(* ===== verification/Print.v ===== *)
(** * The text screen: lib/kernel/print.S (put_char, set_cursor)

    [put_char] works on the memory of the display, through a segment of 32 KB,
    and keeps its position in the cursor registers of the CRT controller.  It
    is a terminal of 25 lines of 80 columns, scrolled at the bottom. *)
From stdpp Require Import base numbers list.
From Stdlib Require Import ZArith Lia.
From S2P Require Import Prelude Globals.

(** ** The display

    Memory by bytes; of the controller the registers, selected through port
    0x3d4 and read and written through 0x3d5. *)
Record vga := Vga { vram : Z -> Z; crt_index : Z; crt_regs : Z -> Z }.

Definition upd (f : Z -> Z) (a v : Z) : Z -> Z := fun x => if x =? a then v else f x.

Definition crt_out (port al : Z) : M vga unit := modify (fun s =>
  if port =? 0x3d4 then Vga (vram s) al (crt_regs s) else Vga (vram s) (crt_index s) (upd (crt_regs s) (crt_index s) al)).

Definition crt_in : M vga Z := gets (fun s => crt_regs s (crt_index s)).

(** A byte through [gs]; beyond the limit of the segment the processor raises
    a general protection fault. *)
Definition gs_byte (off v : Z) : M vga unit :=
  if off <=? 0x7fff then modify (fun s => Vga (upd (vram s) off v) (crt_index s) (crt_regs s)) else fault.

Definition gs_word (off v : Z) : M vga unit :=
  if off <=? 0x7ffe then
    modify (fun s => Vga (upd (upd (vram s) off (u8 v)) (off + 1) (Z.shiftr v 8)) (crt_index s) (crt_regs s))
  else fault.

(** [movsd] from the second line to the first, in the kernel's own mapping. *)
Definition movsd (k : Z) : M vga unit := modify (fun s =>
  let copy j v := upd v (4 * k + j) (vram s (0xa0 + 4 * k + j)) in
  Vga (copy 3 (copy 2 (copy 1 (copy 0 (vram s))))) (crt_index s) (crt_regs s)).

(** ** print.S *)
Definition get_cursor : M vga Z :=
  crt_out 0x3d4 0x0e ;;;
  ah ← crt_in;
  crt_out 0x3d4 0x0f ;;;
  al ← crt_in;
  mret (Z.lor (Z.shiftl ah 8) al).

Definition set_cursor (bx : Z) : M vga unit :=
  crt_out 0x3d4 0x0e ;;;
  crt_out 0x3d5 (u8 (Z.shiftr bx 8)) ;;;
  crt_out 0x3d4 0x0f ;;;
  crt_out 0x3d5 (u8 bx).

Definition roll_screen : M vga unit :=
  for_loop 960 0 movsd ;;;
  for_loop 80 0 (fun i => gs_word (3840 + 2 * i) 0x0720) ;;;
  set_cursor 1920.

> _EXERCISE GOAL_: Write the records out again, character for character.

> _RESULT BELOW_:
(* ===== verification/Print.v ===== *)
(** * The text screen: lib/kernel/print.S (put_char, set_cursor)

    [put_char] works on the memory of the display, through a segment of 32 KB,
    and keeps its position in the cursor registers of the CRT controller.  It
    is a terminal of 25 lines of 80 columns, scrolled at the bottom. *)
From stdpp Require Import base numbers list.
From Stdlib Require Import ZArith Lia.
From S2P Require Import Prelude Globals.

(** ** The display

    Memory by bytes; of the controller the registers, selected through port
    0x3d4 and read and written through 0x3d5. *)
Record vga := Vga { vram : Z -> Z; crt_index : Z; crt_regs : Z -> Z }.

Definition upd (f : Z -> Z) (a v : Z) : Z -> Z := fun x => if x =? a then v else f x.

Definition crt_out (port al : Z) : M vga unit := modify (fun s =>
  if port =? 0x3d4 then Vga (vram s) al (crt_regs s) else Vga (vram s) (crt_index s) (upd (crt_regs s) (crt_index s) al)).

Definition crt_in : M vga Z := gets (fun s => crt_regs s (crt_index s)).

(** A byte through [gs]; beyond the limit of the segment the processor raises
    a general protection fault. *)
Definition gs_byte (off v : Z) : M vga unit :=
  if off <=? 0x7fff then modify (fun s => Vga (upd (vram s) off v) (crt_index s) (crt_regs s)) else fault.

Definition gs_word (off v : Z) : M vga unit :=
  if off <=? 0x7ffe then
    modify (fun s => Vga (upd (upd (vram s) off (u8 v)) (off + 1) (Z.shiftr v 8)) (crt_index s) (crt_regs s))
  else fault.

(** [movsd] from the second line to the first, in the kernel's own mapping. *)
Definition movsd (k : Z) : M vga unit := modify (fun s =>
  let copy j v := upd v (4 * k + j) (vram s (0xa0 + 4 * k + j)) in
  Vga (copy 3 (copy 2 (copy 1 (copy 0 (vram s))))) (crt_index s) (crt_regs s)).

(** ** print.S *)
Definition get_cursor : M vga Z :=
  crt_out 0x3d4 0x0e ;;;
  ah ← crt_in;
  crt_out 0x3d4 0x0f ;;;
  al ← crt_in;
  mret (Z.lor (Z.shiftl ah 8) al).

Definition set_cursor (bx : Z) : M vga unit :=
  crt_out 0x3d4 0x0e ;;;
  crt_out 0x3d5 (u8 (Z.shiftr bx 8)) ;;;
  crt_out 0x3d4 0x0f ;;;
  crt_out 0x3d5 (u8 bx).

Definition roll_screen : M vga unit :=
  for_loop 960 0 movsd ;;;
  for_loop 80 0 (fun i => gs_word (3840 + 2 * i) 0x0720) ;;;
  set_cursor 1920.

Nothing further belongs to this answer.